Updated: Dec 7, 2020
Welcome Back! First of all I want to apologize for my absence. I promised to walk you through all my transformations of darkness to beauty, but then I disappeared. I guess life got in the way. Lesson Learned: When something is important to you, set an intention and put it on your schedule. It'll get done that way.
So, let's start over...
I'm excited to announce that every Wednesday, I'll drop a new blog post. If you follow me on social media, you'll see "Wednesday Words" posted. If you don't follow me on social media, you should start.
So puddle of goo #3... I decided to work backwards. These short stories of my transformations will let you get to know me better and will show you that beautiful things do come from darkness.
In 2014, I moved away from Houston and took a job with a non-profit. I was a Community Coordinator at a low-income housing community. It was my job to provide social services to the residents, and I was hired because the Executive Director felt a teacher would be best for the job. I was so excited to get hired for a job where I'd be helping people.
I started in June and by August I had turned around a program the previous coordinator let fall apart. I crated community partnerships, got to know my residents well and offered valuable programing. After about six months on the job, I was paid to travel and train new coordinators at other locations in the state. I felt the most fulfilled in a job than I had felt in years.
You know it's coming----BUT...
I was not making enough money to support my son and I. I could barely made ends meet. I had to choose between gas in the car and food on the table. I was happy with the work I did but miserable at home. I remember buying bread and telling my son to fill up on it because I could not afford a lot of groceries. It's embarrassing to even write this. I could not understand how a job that filled my heart so much left me so empty. I thought we could live on my income, but we weren't able to.
I dissolved into a puddle of goo. A dark, depressed puddle of goo. I was just in survival mode. I lived one life by day at work but went home at night and laid in bed. My son's basic needs were met, but I was not present. Admitting that in writing is difficult. Life was very hard on me, and I'm wondering what long term affects that year and a half will have on him.

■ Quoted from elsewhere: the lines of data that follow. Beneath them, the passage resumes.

Lemma parseargs_spec args fuel argv rs p ts words reds :
  pos (flat_map arg_toks args ++ ts) p → ends exec_end ts → (length argv + length args < MAXARGS)%nat →
  (length (flat_map arg_toks args) < fuel)%nat →
  map (word s) argv = words → Forall (span_ok s) argv → Forall2 rgood rs reds →
  wp (parseargs s fuel argv rs) (λ c p', pos ts p'
    ∧ good (redirected (reds ++ concat (map snd args)) (Exec (words ++ map fst args))) c) p.
Proof.
  revert fuel argv rs p words reds. induction args as [|[w wrs] args IH]; intros fuel argv rs p words reds Hp He Hmax Hf Hw Hs Hr;
    (destruct fuel as [|fuel]; [simpl in Hf; lia|]); cbn [parseargs]; apply wp_bind;
    (eapply wp_mono; [|by apply peek_spec]); intros b p1 (-> & Hp1).
  - cbn [map concat]. rewrite !app_nil_r. assert (good (redirected reds (Exec words)) (wrap rs (EXEC argv))) as Hg.
    { apply good_wrap; [done|]. split; [by simpl; f_equal|done]. }
    cbn [flat_map app] in *. destruct ts as [|t ts]; cbn [first_in].
    + apply wp_bind. eapply wp_mono; [|by apply gettoken_end]. intros t p2 (-> & Hp2). rewrite Z.eqb_refl. by apply wp_ret.
    + destruct He as (c & -> & Hc). cbn [lead].
      assert (in_set [c_bar; c_rp; c_amp; c_semi] c = true) as ->.
      { apply in_set_true. split; [|done]. intros ->. unfold exec_end in Hc. repeat (apply elem_of_cons in Hc as [[=]|Hc]). by apply not_elem_of_nil in Hc. }
      by apply wp_ret.
  - assert (first_in [c_bar; c_rp; c_amp; c_semi] (flat_map arg_toks ((w, wrs) :: args) ++ ts) = false) as ->.
    { cbn [flat_map app arg_toks fst] in *. apply pos_ok, Forall_cons in Hp as [Hp _]. apply lead_word_not_symbol; [done|].
      intros c. rewrite !list_elem_of_In. simpl. intuition (subst; simpl; tauto). }
    cbn [flat_map arg_toks fst snd app] in Hp1. rewrite <- app_assoc in Hp1.
    apply wp_bind. eapply wp_mono; [|by apply gettoken_spec]. intros t p2 (Et & Hp2 & Ew & Hok). specialize (Hok w eq_refl).
    rewrite Et. cbn [code]. change (tok_word =? 0) with false. rewrite Z.eqb_refl. cbn [negb].
    rewrite length_app. cbn [length] in *.
    destruct (Nat.leb_spec MAXARGS (length argv + 1)) as [Hc|_]; [lia|].
    cbn [flat_map arg_toks fst snd app length] in Hf. rewrite length_app in Hf.
    assert (length (flat_map redir_toks wrs) = 2 * length wrs)%nat as Hlen by (clear; induction wrs; simpl; lia).
    apply wp_bind. eapply wp_mono; [|apply (parseredirs_spec wrs (flat_map arg_toks args ++ ts) fuel rs p2 Hp2); [|lia]].
    2: { apply pos_ok, Forall_app in Hp2 as [_ Hp2]. by apply args_not_redir. }
    intros r p3 (rs' & -> & Hrs & Hp3).
    eapply wp_mono; [|apply (IH fuel (argv ++ [t.2]) (rs ++ rs') p3 (words ++ [w]) (reds ++ wrs) Hp3 He)].
    + intros c p4 (Hp4 & Hg). split; [done|]. cbn [map fst snd concat]. by rewrite !app_assoc, <- (app_assoc words) in *.
    + rewrite length_app. simpl. lia.
    + lia.
    + rewrite map_app, Hw. simpl. by rewrite Ew.
    + apply Forall_app. split; [done|]. by apply Forall_singleton.
    + by apply Forall2_app.
Qed.

Lemma parseback_spec k fuel c p ts :
  pos (replicate k (Sym c_amp) ++ ts) p → first_in [c_amp] ts = false → (k < fuel)%nat →
  wp (parseback s fuel c) (λ c' p', c' = Nat.iter k BACK c ∧ pos ts p') p.
Proof.
  revert fuel c p. induction k as [|k IH]; intros fuel c p Hp Hts Hf; (destruct fuel as [|fuel]; [lia|]);
    cbn [parseback]; apply wp_bind; (eapply wp_mono; [|by apply peek_spec]); intros b p1 (-> & Hp1).
  - simpl. rewrite Hts. by apply wp_ret.
  - change (first_in [c_amp] (replicate (S k) (Sym c_amp) ++ ts)) with true. apply wp_bind.
    eapply wp_mono; [|apply gettoken_spec; exact Hp1]. intros t p2 (_ & Hp2 & _).
    eapply wp_mono; [|apply (IH fuel (BACK c) p2 Hp2 Hts); lia]. intros c' p3 (-> & Hp3).
    split; [|done]. by rewrite <- Nat.iter_succ_r.
Qed.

During that time I went through the deepest depression of my life. I went to bed thinking it would be great just not to wake up the next day. I had negative thoughts when I was alone in the dark at night. It got to a point that I had trouble faking it at work; I still did my job, but I was not able to give 100% like I had been doing. In the summer of 2015, my son went away to summer camp for three weeks. That was the hardest three weeks of my life. I did not have him which had been purpose each day. My thoughts got darker and darker. If I had not thought about my son needing a mom, I may not be typing this today. I decided he needed me. I needed to live for him.
Then, I returned to teaching (to make more money) and things started looking up. Once I decided I wanted to live to live for me, I emerged a woman who could not be stopped. I had seen the darkness, and I wanted to live in the light. That's why when I got into the darkness of burnout after four years back in the classroom (see Puddle of Goo #4), I knew that it was too important to spend time at a job where I was not fulfilled. Each moment of life is important. Each choice we make should take us toward our vision for happiness and fulfillment.
I continue to build a business that will bring the fulfillment I felt at the non-profit and the income needed to support my family.